The institute of Political Economy is pleased to announce we have 3 visitors for the 2021 – 2022 academic year.
Visiting Fulbright Scholar
Herman Mark Schwartz
September 2021 – August 2022
Herman Mark Schwartz (Mark) is a professor in the Politics department of the University of Virginia. He is best known for work on the evolution of the global economy and the geo-politics of the subprime mortgage crisis, and has over a million published words which even his mother hasn’t read. His current work looks at how changes in corporate strategy and structure towards seeking monopoly profit from intellectual property right deployed in vertically disaggregated production chains has contributed to slower global growth (i.e. ‘secular stagnation’). Like Rick, who came to Casablanca for the waters, Schwartz comes to Ottawa for the mild weather. Rather than opening a café he plans to work with Carleton Professor Randall Germain on why and how the US dollar persists as the dominant global currency, how it resembles (or not) the Pound sterling in the nineteenth century, and what this tells us about global growth and political power.
Visiting Professor
John Peters
September 2021 – December 2021
Dr. John Peters is the Visiting Professor of Political Economy/Work and Labour at Carleton University Fall 2021. Formerly a professor of Labour Studies at Laurentian University, he is now the executive policy director of BlueGreen Ideas – a research and consultancy firm directed to helping Canada’s labour and environmental movements decarbonize the economy. Active in Canada’s labour movement, he was formerly a vice-president of the Sudbury and District Labour Council. Dr. Peters is the author of Jobs with Inequality: Financialization, Post-Democracy, and Labour Market Deregulation in Canada (University of Toronto Press, 2022) and an editor of Canadian Labour Policy and Politics: Inequality and Its Alternatives (University of British Columbia Press, 2022).
Visiting Scholar
Deniz Duruiz
January 2022 – April 2022
Dr. Duruiz received her PhD in cultural anthropology from Columbia University and she has been the Keyman Modern Turkish Studies Postdoctoral Fellow at Buffett Institute for Global Affairs, Northwestern University since 2018.

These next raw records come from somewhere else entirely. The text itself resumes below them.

(** ** How the commands compose *)

(** X17.  After a model change that succeeded there is no chat to clear:
    [clear] answers that no thread is active, whatever the provider would
    have done, and writes nothing. *)
Theorem llm_set_then_clear (guild_id model : string)
    (chat_break : result unit) (w : world) :
  fst (llm_set_store guild_id model w) = Ok tt ->
  clear guild_id chat_break (snd (llm_set_store guild_id model w))
  = (Ok tt,
     send NoThreadNotice (send Ack (snd (llm_set_store guild_id model w)))).
Proof.
  rewrite llm_set_store_cases.
  destruct (llm_choices w !! guild_id) as [v|]; [destruct v|]; simpl;
    try discriminate; intros _.
  - unfold clear, bind, try_except, gets, modify. simpl.
    rewrite lookup_insert_eq. reflexivity.
  - unfold clear, bind, try_except, gets, modify. simpl.
    rewrite lookup_insert_eq. simpl.
    assert (Ht : negb (size (<["chatId" := PNone]>
                               (<["model" := PStr model]> d)) =? 0) = true).
    { apply (truthy_dict_lookup _ "chatId" PNone). apply lookup_insert_eq. }
    rewrite Ht. simpl. unfold getitem.
    rewrite lookup_insert_ne by discriminate.
    rewrite !lookup_insert_eq. reflexivity.
Qed.

Lemma llm_set_then_clear_witness :
  fst (llm_set_store "7" "gpt4" open_chat_world) = Ok tt /\
  clear "7" (Ok tt) (snd (llm_set_store "7" "gpt4" open_chat_world))
  = (Ok tt,
     send NoThreadNotice
       (send Ack (snd (llm_set_store "7" "gpt4" open_chat_world)))).
Proof.
  assert (H : fst (llm_set_store "7" "gpt4" open_chat_world) = Ok tt)
    by (vm_compute; reflexivity).
  split; [exact H | exact (llm_set_then_clear "7" "gpt4" (Ok tt) _ H)].
Defined.

(** X18.  A chat id stored by [askpoe] and then a [reset]: the record of the
    guild is the one from before the prompt with [chatId] set to [None];
    it is the very record from before when that had no chat. *)
Theorem chat_id_then_reset (guild_id : string) (d : gmap string pyval)
    (v : pyval) (w : world) :
  llm_choices w !! guild_id = Some (PDict d) ->
  llm_choices (snd (reset guild_id (with_chat_id guild_id d v w))) !! guild_id
  = Some (PDict (<["chatId" := PNone]> d)) /\
  (d !! "chatId" = Some PNone ->
   llm_choices (snd (reset guild_id (with_chat_id guild_id d v w)))
   = llm_choices w).
Proof.
  intros Hd.
  assert (Hrun : llm_choices (snd (reset guild_id (with_chat_id guild_id d v w)))
                 = <[guild_id := PDict (<["chatId" := PNone]> d)]> (llm_choices w)).
  { unfold reset, bind, try_except, gets, modify, with_chat_id. simpl.
    rewrite lookup_insert_eq. simpl.
    unfold store_field. simpl. rewrite lookup_insert_eq. simpl.
    rewrite !insert_insert_eq. reflexivity. }
  rewrite Hrun. split; [apply lookup_insert_eq|].
  intros Hnone. rewrite (insert_id d "chatId" PNone) by exact Hnone.
  apply insert_id. exact Hd.
Qed.

Lemma chat_id_then_reset_witness :
  llm_choices started !! "1" = Some default_record /\
  llm_choices
    (snd (reset "1"
            (with_chat_id "1"
               (<["chatId" := PNone]> (<["model" := PStr "gpt3_5"]> ∅))
               (PStr "c1") started)))
  = llm_choices started.
Proof.
  assert (H : llm_choices started !! "1" = Some default_record)
    by (vm_compute; reflexivity).
  split; [exact H|].
  apply (proj2 (chat_id_then_reset "1" _ (PStr "c1") started H)).
  vm_compute. reflexivity.
Defined.

(** X19.  After the import of a file that holds a JSON object, reading the entry
    of any guild writes nothing: the migration inside the handlers has
    nothing left to do. *)
Theorem module_init_then_get_model_info (GUILD_ID : Z)
    (m : gmap string pyval) (command guild_id : string) :
  let w' := snd (module_init GUILD_ID (boot (Some (Document (PDict m))))) in
  snd (get_model_info command guild_id w') = w'.
Proof.
  intros w'.
  assert (Hnostr : forall v, llm_choices w' !! guild_id = Some v ->
                             isinstance_str v = false).
  { subst w'. destruct (module_init_object GUILD_ID m) as (_ & Hstore & _).
    rewrite Hstore. intros v Hv.
    assert (Hm : forall x, (migrated_value <$> m) !! guild_id = Some x ->
                           isinstance_str x = false).
    { intros x Hx. rewrite lookup_fmap in Hx.
      destruct (m !! guild_id); [|discriminate]. injection Hx as <-.
      apply isinstance_str_migrated. }
    destruct ((migrated_value <$> m) !! pretty GUILD_ID); [exact (Hm v Hv)|].
    destruct (decide (guild_id = pretty GUILD_ID)) as [->|Hne].
    - rewrite lookup_insert_eq in Hv. injection Hv as <-. reflexivity.
    - rewrite lookup_insert_ne in Hv by congruence. exact (Hm v Hv). }
  unfold get_model_info, bind, gets.
  destruct (llm_choices w' !! guild_id) as [v|] eqn:Hv; [|reflexivity].
  simpl. rewrite (Hnostr v eq_refl). reflexivity.
Qed.

(** An instance of the invariant of the handlers: the world after import
    and a save, then a command. *)
Lemma handlers_keep_persisted_witness :
  persisted (snd (save_llm_choices started)) /\
  persisted (snd (reset "1" (snd (save_llm_choices started)))) /\
  persisted (snd (clear "1" (Ok tt) (snd (save_llm_choices started)))).
Proof.
  assert (H : persisted (snd (save_llm_choices started))) by reflexivity.
  split; [exact H|]. split.
  - exact (proj1 (proj2 (proj2 handlers_keep_persisted)) "1" _ H).
  - exact (proj2 (proj2 (proj2 handlers_keep_persisted)) "1" (Ok tt) _ H).
Defined.

(** ** A restart *)

Lemma migrated_nothing (m : gmap string pyval) :
  (forall g v, m !! g = Some v -> isinstance_str v = false) ->
  migrated_value <$> m = m.
Proof.
  intros Hnone. apply map_eq. intros g. rewrite lookup_fmap.
  destruct (m !! g) as [v|] eqn:Hg; [|reflexivity].
  simpl. unfold migrated_value. rewrite (Hnone g v Hg). reflexivity.
Qed.

(** X21.  When the file agrees with a store that has no bare string and has an
    entry for the default guild, importing the module again gives the same
    store and leaves the file as it is: what the commands saved is what a
    restart finds. *)
Theorem restart_restores_store (GUILD_ID : Z) (w : world) :
  persisted w ->
  (forall g v, llm_choices w !! g = Some v -> isinstance_str v = false) ->
  is_Some (llm_choices w !! pretty GUILD_ID) ->
  fst (module_init GUILD_ID (boot (disk w))) = Ok tt /\
  llm_choices (snd (module_init GUILD_ID (boot (disk w)))) = llm_choices w /\
  disk (snd (module_init GUILD_ID (boot (disk w)))) = disk w.
Proof.
  intros Hp Hnone [x Hx]. unfold persisted in Hp. rewrite Hp.
  destruct (module_init_object GUILD_ID (llm_choices w))
    as (Hok & Hstore & Hdisk & _).
  split; [exact Hok|]. split.
  - rewrite Hstore, (migrated_nothing _ Hnone), Hx. reflexivity.
  - rewrite Hdisk.
    destruct (existsb _ (map_to_list (llm_choices w))) eqn:Hex; [|reflexivity].
    apply existsb_exists in Hex. destruct Hex as ([g v] & Hin & Hstr).
    apply list_elem_of_In, elem_of_map_to_list in Hin.
    simpl in Hstr. rewrite (Hnone g v Hin) in Hstr. discriminate.
Qed.

Lemma restart_restores_store_witness :
  persisted (snd (save_llm_choices chatting)) /\
  llm_choices
    (snd (module_init 1 (boot (disk (snd (save_llm_choices chatting))))))
  = llm_choices chatting.
Proof.
  assert (Hp : persisted (snd (save_llm_choices chatting))) by reflexivity.
  assert (Hnone : forall g v,
             llm_choices (snd (save_llm_choices chatting)) !! g = Some v ->
             isinstance_str v = false).
  { intros g v Hv. change (llm_choices (snd (save_llm_choices chatting)))
      with (<["1" := record (PStr "gpt3_5") (PStr "c1")]>
              (∅ : gmap string pyval)) in Hv.
    destruct (decide (g = "1")) as [->|Hne].
    - rewrite lookup_insert_eq in Hv. injection Hv as <-. reflexivity.
    - rewrite lookup_insert_ne, lookup_empty in Hv by congruence.
      discriminate. }
  assert (Hdef : is_Some (llm_choices (snd (save_llm_choices chatting))
                            !! pretty 1%Z))
    by (eexists; vm_compute; reflexivity).
  split; [exact Hp|].
  exact (proj1 (proj2 (restart_restores_store 1 _ Hp Hnone Hdef))).
Defined.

Dr. Duruiz is a sociocultural anthropologist working with Kurdish migrant farm workers and Syrian refugees in Turkey and in Europe. For her doctoral dissertation, she conducted ethnographic research both in the Kurdish region and at twelve different rural worksites (farms, greenhouses, charcoal production, public landscaping) in western Turkey. She is currently working on her book manuscript, which examines political violence in the Kurdish region and the resulting racialized and regionally divided class formation in Turkey through this migrant labor practice. Her postdoctoral research explores the Syrian experience of migration to Europe with a focus on labor. She is also the creator and the host of the Keyman Podcast and the co-organizer of The Colloquium on Refugees, Migrants and Statelessness at Northwestern University.
Her research and teaching interests include intra-national and transnational migration, ethnicity, race, and racialization, capitalism and the nation-state, racialized labor regimes, political economy of war, coloniality and decoloniality, gender, kinship, psychoanalysis, and affect theory.